La Mort de notre chère France en Orient/05

La bibliothèque libre.


V

LES MASSACRES D’ARMÉNIE


Arborer un tel titre équivaut pour moi à déployer un petit étendard de guerre, — guerre contre les idées fausses les plus enracinées, contre les préjugés les plus indestructibles. Je sais d’avance que je vais, une fois encore, récolter beaucoup d’injures, mais je suis quelqu’un que rien n’atteint plus : à l’heure qui vient de sonner dans ma vie, je ne désire plus rien et par suite ne redoute plus rien ; il n’est rien qui puisse m’obliger à taire ce que ma conscience m’impose de dire et de redire, de toutes mes forces. Il y a des années cependant que j’hésitais à aborder de front ce sujet sinistre, retenu par une compassion profonde malgré tout pour cette malheureuse Arménie dont le châtiment a peut-être trop dépassé les fautes… Ces massacres, des esprits malveillants se figurent, paraît-il, que j’ai la naïve impudence d’essayer de les nier, d’autres me méconnaissent jusqu’à croire que je les approuve ! Oh ! si l’on retrouvait quelque jour mes lettres de 1913 à l’ancien prince héritier de Turquie, ce Youzouf-Izeddin, assassiné depuis par les Boches, ce prince ami de la France qui avait autorisé mon franc-parler avec lui, on verrait bien ce que je pense de ces tueries !

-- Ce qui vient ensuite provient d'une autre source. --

(* ===== verification/StreamSpec.v ===== *)
(** * Properties of the streams

    The invariant of a configuration: its socket, its table of streams and
    its queue of tasks; what each operation does to it; and what a message
    does on its way from one peer to another. *)
From S2P Require Import Prelude Bitstream Wire Fields Net Protocol LinkedList Queue Pool.
From S2P Require Import NetSocket NetSocketSpec Floats StreamFlow StreamReliability StreamReliabilitySpec Stream.

(** ** The invariant *)

Record stream_wf (st : Stream) : Prop := {
  sw_ring : ring_wf (st_reliability st);
  sw_flow : flow_wf (st_flow st);
  sw_ack : uint_ok 4 (ack (st_reliability st));
  sw_bits : uint_ok 4 (ackBits (st_reliability st));
  sw_state : st_state st = StreamWaiting \/ st_state st = StreamTimeout;
}.

(** The address of a stream of the list. *)
Definition stream_address (heap : gmap Z Stream) (stream : Z) : option net_addr_t :=
  st_address <$> heap !! stream.

Record table_holds (l : list_s) (heap : gmap Z Stream) (streams : list Z) : Prop := {
  th_list : list_holds l streams;
  th_heap : forall o st, heap !! o = Some st -> o <> 0 /\ stream_wf st;
  th_in : forall o, o ∈ streams -> is_Some (heap !! o);
  th_addresses : NoDup (stream_address heap <$> streams);
}.

Definition task_packet (task : stream_task) : list Z :=
  match task with TaskReceive packet => [packet] | _ => [] end.

Definition task_packets (tasks : list stream_task) : list Z := tasks ≫= task_packet.

(** The packets that were received and not handled yet. *)
Definition waiting (s : net_socket_s) (tasks : list stream_task) : list Z :=
  s_delivered s ++ task_packets tasks.

Record packets_hold (s : net_socket_s) (tasks : list stream_task) (held pending : list Z) : Prop := {
  ph_socket : socket_holds s (waiting s tasks ++ held) pending;
  ph_distinct : NoDup (references s (waiting s tasks ++ held) pending);
  ph_unread : forall o, o ∈ waiting s tasks -> exists k, s_packets s !! o = Some k /\ unread k;
  ph_receiver : has_receiver (s_receiver s) = true;
}.

Definition tasks_ok (tasks : list stream_task) (heap : gmap Z Stream) : Prop :=
  forall o, TaskTimeout o ∈ tasks -> is_Some (heap !! o).

Definition callbacks_set (cb : stream_callbacks) : Prop :=
  cb_update cb <> 0 /\ cb_receive cb <> 0 /\ cb_timeout cb <> 0 /\ cb_suspend cb <> 0.

Record config_holds (c : StreamConfiguration) (streams held pending : list Z) : Prop := {
  ch_packets : packets_hold (c_socket c) (c_streamDispatchQueue c) held pending;
  ch_table : table_holds (c_streams c) (c_heap c) streams;
  ch_tasks : tasks_ok (c_streamDispatchQueue c) (c_heap c);
  ch_active : c_active c = true -> streams <> [];
  ch_callbacks : callbacks_set (c_callbacks c);
}.

(** ** Reading and writing a stream *)

Lemma stream_at_done heap o st : o <> 0 -> heap !! o = Some st -> stream_at heap o = Done st.
Proof. intros Ho E. unfold stream_at. by rewrite (proj2 (Z.eqb_neq o 0)), E. Qed.
(** The streams of [l] are timed out. *)
Definition timed_out (l : list Z) (heap : gmap Z Stream) : gmap Z Stream :=
  fold_left (fun heap o => alter (with_state StreamTimeout) o heap) l heap.

Definition address_in (heap : gmap Z Stream) (o : Z) : net_addr_t := default zeroAddr (stream_address heap o).

Lemma timed_out_lookup l heap o :
  timed_out l heap !! o = (if decide (o ∈ l) then with_state StreamTimeout else id) <$> heap !! o.
Proof.
  unfold timed_out. revert heap. induction l as [|x l IH]; intros heap; cbn [fold_left].
  { rewrite decide_False by apply not_elem_of_nil. by destruct (heap !! o). }
  rewrite IH. destruct (decide (x = o)) as [->|Hne].
  - rewrite lookup_alter_eq, (decide_True (P := o ∈ o :: l)) by (by left).
    destruct (heap !! o), (decide (o ∈ l)); done.
  - rewrite lookup_alter_ne by done. by rewrite (decide_ext (o ∈ l) (o ∈ x :: l)) by (rewrite elem_of_cons; naive_solver).
Qed.

Lemma timed_out_address l heap o : address_in (timed_out l heap) o = address_in heap o.
Proof. unfold address_in, stream_address. rewrite timed_out_lookup. by destruct (heap !! o), (decide (o ∈ l)). Qed.

Lemma timeouts_drained l env c streams held pending : config_holds c streams held pending ->
  c_streamDispatchQueue c = TaskTimeout <$> l ->
  exists c', drain env c = Done (tt, c') /\ config_holds c' streams held pending /\ c_streamDispatchQueue c' = [] /\
    c_socket c' = c_socket c /\ c_streams c' = c_streams c /\ c_active c' = c_active c /\
    c_heap c' = timed_out l (c_heap c) /\
    c_events c' = c_events c ++ ((fun o => EventTimeout (address_in (c_heap c) o)) <$> l).
Proof.
  unfold drain. intros H Q. rewrite bind_get, Q, length_fmap. revert c H Q. induction l as [|o l IH]; intros c H Q.
  { exists c. cbn. by rewrite app_nil_r. }
  cbn [length run_tasks]. unfold run_task. rewrite bind_assoc, bind_get, Q. cbn [fmap list_fmap]. rewrite bind_assoc, bind_modify.
  destruct (ch_tasks _ _ _ _ H o) as [st E]; [rewrite Q; by left|].
  pose proof (pop_task_holds c streams held pending (TaskTimeout o) (fmap (M := list) TaskTimeout l) H Q) as H1. cbn [task_packet app] in H1.
  destruct (run_timeout_holds _ streams held pending o st H1 E) as (c1 & E1 & H2 & [S1 S2 S3] & Eh & Es & Ea & V).
  rewrite (bind_done _ _ _ _ _ E1). destruct (IH c1 H2 S2) as (c' & E' & H' & Q' & K' & L' & A' & T' & V').
  assert (Eh' : c_heap c1 = alter (with_state StreamTimeout) o (c_heap c)).
  { rewrite Eh. apply map_eq. intros x. destruct (decide (o = x)) as [->|Hne].
    - by rewrite lookup_insert_eq, lookup_alter_eq, E.
    - by rewrite lookup_insert_ne, lookup_alter_ne. }
  exists c'. split; [exact E'|]. split; [exact H'|]. split; [exact Q'|]. split; [by rewrite K'|].
  split; [by rewrite L', Es|]. split; [by rewrite A', Ea|]. split; [by rewrite T', Eh'|].
  rewrite V', V, <- app_assoc. cbn [fmap list_fmap app]. f_equal. f_equal.
  - f_equal. unfold address_in, stream_address. by rewrite E.
  - apply list_fmap_ext. intros _ x _. f_equal. rewrite Eh'. exact (timed_out_address [o] (c_heap c) x).
Qed.

(** ** A message from one peer to another *)

Lemma parsed_unique out uninit k hdr object hdr' object' :
  parsed out uninit k hdr object -> parsed out uninit k hdr' object' -> hdr' = hdr /\ object' = object.
Proof. intros (b & b1 & E1 & E2) (b' & b1' & E1' & E2'). rewrite E1 in E1'. simplify_eq. rewrite E2 in E2'. by simplify_eq. Qed.

Lemma message_parsed out uninit k q a bits object : unread k -> stream_object_ok object ->
  zlen (so_data uninit) = kStreamObjectDataMaxLength -> uint_ok 4 q -> uint_ok 4 a -> uint_ok 4 bits ->
  take (length (message q a bits object)) (pk_data k) = message q a bits object ->
  parsed out uninit k (q, a, bits) (received (streamObjectSetup uninit) object).
Proof.
  intros [[Hd Hb] Hof Hbd] Hob Hu Hq Ha Hbits E. unfold kNetPacketMaxLen in *.
  pose proof (message_fits q a bits object Hob) as F. unfold kNetPacketMaxLen in F.
  assert (W : bs_wf (pk_bitstream k)) by (unfold pk_data in *; split; [lia|lia|lia|done]).
  assert (R : room (pk_bitstream k) = 256) by (unfold room; lia).
  assert (A : ahead (pk_bitstream k) (message q a bits object)).
  { exists (drop (length (message q a bits object)) (pk_data k)). unfold cursor. rewrite Hof. cbn [Z.to_nat drop].
    rewrite <- E at 1. by rewrite take_drop. }
  unfold message in A, F. rewrite zlen_app in F. destruct (ahead_split _ _ _ W A) as [Ah Ad].
  pose proof (zlen_nonneg (enc_stream_data object)).
  eexists _, _. split.
  - apply (unpack_stream_header_parses out q a bits Hq Ha Hbits); [done|lia|done].
  - apply unpack_stream_data_parses; [done|done|apply skip_wf; [done|]|rewrite room_skip|done];
      pose proof (zlen_nonneg (enc_stream_header q a bits)); lia.
Qed.

(** What [object] arrives as. *)
Record same_object (object object' : StreamObject) : Prop := {
  so_same_length : so_length object' = so_length object;
  so_same_tag : so_tag object' = so_tag object;
  so_same_data : take (Z.to_nat (so_length object)) (so_data object') =
                 take (Z.to_nat (so_length object)) (so_data object);
}.

Lemma received_same uninit object : stream_object_ok object ->
  zlen (so_data uninit) = kStreamObjectDataMaxLength ->
  same_object object (received (streamObjectSetup uninit) object).
Proof.
  intros [Hd _ Hl _] Hu. split; [done|done|]. cbn. unfold zlen in *.
  set (bs := take (Z.to_nat (so_length object)) (so_data object)).
  assert (Hbs : length bs = Z.to_nat (so_length object)) by (unfold bs; rewrite length_take; lia).
  rewrite <- Hbs. apply splice_start. lia.
Qed.

(** Sending: the packet ends up on the wire. *)
Lemma send_and_flush c streams held pending o st object : config_holds c streams held pending ->
  c_heap c !! o = Some st -> st_state st = StreamWaiting -> stream_object_ok object ->
  no_packet c held pending = false ->
  exists c' earlier r, (streamSend o object ;; on_socket (flush malloc_node)) c = Done (tt, c') /\
    s_wire (c_socket c') = s_wire (c_socket c) ++ earlier ++
      [(st_address st, message (sequence (st_reliability st)) (ack (st_reliability st)) (ackBits (st_reliability st)) object)] /\
    c_heap c' !! o = Some (with_reliability r st) /\
    streamReliabilityPacketSent (25 + so_length object) (st_reliability st) = Done (tt, r) /\
    config_holds c' streams held [] /\ same_streams c c' /\ c_heap c' = <[o := with_reliability r st]> (c_heap c) /\
    c_events c' = c_events c /\ c_streamDispatchQueue c' = c_streamDispatchQueue c /\
    s_delivered (c_socket c') = s_delivered (c_socket c).
Proof.
  intros H E Hst Hob Hnp.
  destruct (streamSend_holds c streams held pending o st object H E Hob) as (c1 & E1 & H1 & M1 & V1 & T1 & A).
  rewrite decide_True, Hnp in A by done. destruct A as (p & k & [Sp Sb Sw Sd Sc (r & Er & Sr & Wr & Sh)]).
  rewrite (bind_done _ _ _ _ _ E1).
  destruct (flush_holds malloc_node malloc_node_fresh malloc_node_some _ _ _ (ph_socket _ _ _ _ (ch_packets _ _ _ _ H1)))
    as (s3 & Ef & H3 & B3 & _ & W3 & P3 & D3 & R3).
  rewrite (on_socket_done _ c1 tt s3 Ef). eexists _, _, r. split; [reflexivity|]. split; [|split; [|split; [exact Er|split]]].
  3:{ pose proof H1 as [Hp1 Ht1 Hk1 Ha1 Hcb1]. split; [|done..].
    apply (packets_quiet (c_socket c1) s3 _ _ pending); [done|done|by rewrite B3; apply NoDup_nil| |done..].
    rewrite B3. intros x Hx. by apply not_elem_of_nil in Hx. }
  3:{ split; [by destruct M1; split|]. split; [done|]. split; [done|]. split; [done|]. cbn. by rewrite D3. }
  - cbn. rewrite W3, Sw, Sb, app_assoc, bind_app. f_equal. f_equal. cbn. rewrite app_nil_r.
    apply (datagram_carries _ _ k); [|exact Sc]. by rewrite Sp, lookup_insert_eq.
  - cbn. by rewrite Sh, lookup_insert_eq.
Qed.

(** Nothing new is on the wire or on its way to it, nothing is delivered. *)
Record quiet_socket (c c' : StreamConfiguration) : Prop := {
  qt_blocks : s_blocks (c_socket c') = s_blocks (c_socket c);
  qt_wire : s_wire (c_socket c') = s_wire (c_socket c);
  qt_delivered : s_delivered (c_socket c') = [];
}.

(** Receiving: a datagram that holds a message, read, delivered and handled
    by a peer that has nothing else to do. *)
Lemma receive_reception c streams held pending addr q a bits object env : config_holds c streams held pending ->
  c_streamDispatchQueue c = [] -> s_delivered (c_socket c) = [] -> no_packet c held pending = false ->
  object_buffer (env_object env) -> stream_object_ok object ->
  uint_ok 4 q -> uint_ok 4 a -> uint_ok 4 bits -> Forall byte (message q a bits object) ->
  exists c', (on_socket (read_event (Some (addr, message q a bits object))) ;; deliver 0 ;;
              run_task realloc malloc env) c = Done (tt, c') /\
    config_holds c' streams held pending /\ same_streams c c' /\ quiet_socket c c' /\
    reception c c' streams addr (q, a, bits) (received (streamObjectSetup (env_object env)) object).
Proof.
  intros H Hq Hdel Hnp Hbuf Hob Uq Ua Ub By.
  pose proof (message_fits q a bits object Hob) as F. set (m := message q a bits object) in *.
  pose proof (ch_packets _ _ _ _ H) as [Hs Hd Hu Hr].
  destruct (read_event_holds _ _ _ (Some (addr, m)) Hs By) as (s1 & E1 & Q1 & Q2 & Q4 & Q3 & A).
  fold (no_packet c held pending) in A. rewrite Hnp in A. destruct A as (p & k & Hp0 & Hpn & Pk & H1 & Ed & Hh).
  assert (Ff : fits (Some (addr, m)) = true) by (unfold fits; apply Z.leb_le; lia).
  assert (Fe : empty (Some (addr, m)) = false) by (unfold empty; apply Z.eqb_neq; lia).
  rewrite Ff, Fe, Hr, Hdel in Ed. cbn in Ed. rewrite Ff in H1. destruct (Hh Ff) as (Ka & Kd & Ku & _).
  rewrite (bind_done _ _ _ _ _ (on_socket_done (read_event (Some (addr, m))) c tt s1 E1)).
  set (c1 := set_socket s1 c). unfold deliver at 1. unfold bind at 1. rewrite bind_get.
  change (s_delivered (c_socket c1)) with (s_delivered s1). rewrite Ed. cbn [lookup list_lookup].
  assert (Ew : waiting (c_socket c) (c_streamDispatchQueue c) = []) by (unfold waiting; by rewrite Hdel, Hq).
  rewrite Ew in *. cbn [app] in *.
  set (s2 := set_delivered [] s1).
  pose (c2 := set_tasks [TaskReceive p] (set_socket s2 c)).
  assert (Ec2 : (on_socket (modify (fun s => set_delivered (delete 0%nat (s_delivered s)) s)) ;;
                 streamSocketReceiveCallback p) c1 = Done (tt, c2)).
  { unfold c2, s2, streamSocketReceiveCallback, dispatch_async, modify, bind, on_socket. cbn. rewrite Ed, Hq. done. }
  rewrite Ec2. unfold run_task. rewrite bind_get. change (c_streamDispatchQueue c2) with [TaskReceive p].
  cbn [bind]. rewrite bind_modify. set (c3 := set_tasks [] c2).
  assert (H3 : config_holds c3 streams (p :: held) pending).
  { destruct H as [_ Ht Hk Ha Hcb]. split; [|done| |done|done].
    - split; cbn; [apply (holds_move s1 s2 _ _ _ _ H1 eq_refl eq_refl); [done|apply H1|done]| | |by rewrite Q3].
      + unfold references in *. cbn. rewrite Q2. by apply NoDup_cons.
      + intros x Hx. by apply not_elem_of_nil in Hx.
    - intros x Hx. by apply not_elem_of_nil in Hx. }
  assert (Ek3 : s_packets (c_socket c3) !! p = Some k) by (cbn; rewrite Pk; apply lookup_insert_eq).
  rewrite run_receive_handle.
  destruct (handle_packet_holds c3 streams held pending p k (env_out env) (env_object env) H3 Hp0 Ek3 Ku Hbuf)
    as (c4 & s4 & E4 & H4 & S4 & Es4 & W4 & B4 & D4 & R).
  rewrite (bind_done _ _ _ _ _ E4).
  destruct (packets_release _ _ _ _ _ (ch_packets _ _ _ _ H4)) as (s5 & E5 & [_ B5 D5 W5 _ _] & _ & H5).
  rewrite (on_socket_done _ c4 tt s5 E5). eexists. split; [reflexivity|].
  split; [by apply (config_packets c4 s5 _ (p :: held))|]. split; [destruct S4; by split|].
  split; [split; cbn; rewrite ?B5, ?D5, ?W5, Es4; [by rewrite B4|by rewrite W4|by rewrite D4]|].
  pose proof (message_parsed (env_out env) (env_object env) k q a bits object Ku Hob (proj1 Hbuf) Uq Ua Ub Kd) as Hpar.
  destruct R as [(hdr & obj & Hpar' & Rc)|(res & hdr & b & Eh & Hne & _)].
  2:{ exfalso. destruct Hpar as (b0 & b1 & Eh0 & _). rewrite Eh in Eh0. by simplify_eq. }
  destruct (parsed_unique _ _ _ _ _ _ _ Hpar Hpar') as [-> ->]. rewrite Ka in Rc.
  unfold reception in *. rewrite Hq. exact Rc.
Qed.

Pour commencer, je reparlerai d’abord des Turcs, — mais je désigne par ce nom les vrais, ceux du vieux temps qui, Dieu merci, constituent là-bas une majorité innombrable ; je n’entends pas ceux des nouvelles couches qui sont des exceptions, qui renient tout le passé ancestral, qui veulent plutôt renchérir sur nos déséquilibrements et notre modernisme ; et j’entends moins encore ces Levantins, métis de tous les sangs, que notre étonnante ignorance des choses orientales nous fait confondre avec les purs Osmanlis. Pour les juger impartialement, eux, les vrais, il faut les considérer, je l’accorde, comme un peuple qui retarde de quelques siècles sur le nôtre, — et je ne leur en fais point de reproche, bien au contraire. Leurs petites villes immobilisées de l’intérieur, leurs villages, leurs campagnes, sont les derniers refuges, non seulement du calme, mais de toutes les vertus patriarcales qui, de plus en plus, s’effacent de notre monde moderne : loyauté, honnêteté sans taches ; vénération des enfants pour les parents poussée à un degré que nous ne connaissons plus ; inépuisable hospitalité et respect chevaleresque pour les hôtes ; élégance morale et délicatesse native, même chez les plus humbles ; douceur pour tous — même pour les animaux ; — tolérance religieuse sans bornes pour quiconque n’est pas leur ennemi ; foi sereine et prière. Dès qu’on a quitté, pour arriver chez eux, notre Occident de doute et de cynisme, de tapage et de ferraille, on se sent comme baigné de paix et de confiance, on croit avoir remonté le cours des temps jusque vers on ne sait quelle époque imprécise, voisine peut-être de l’âge d’or.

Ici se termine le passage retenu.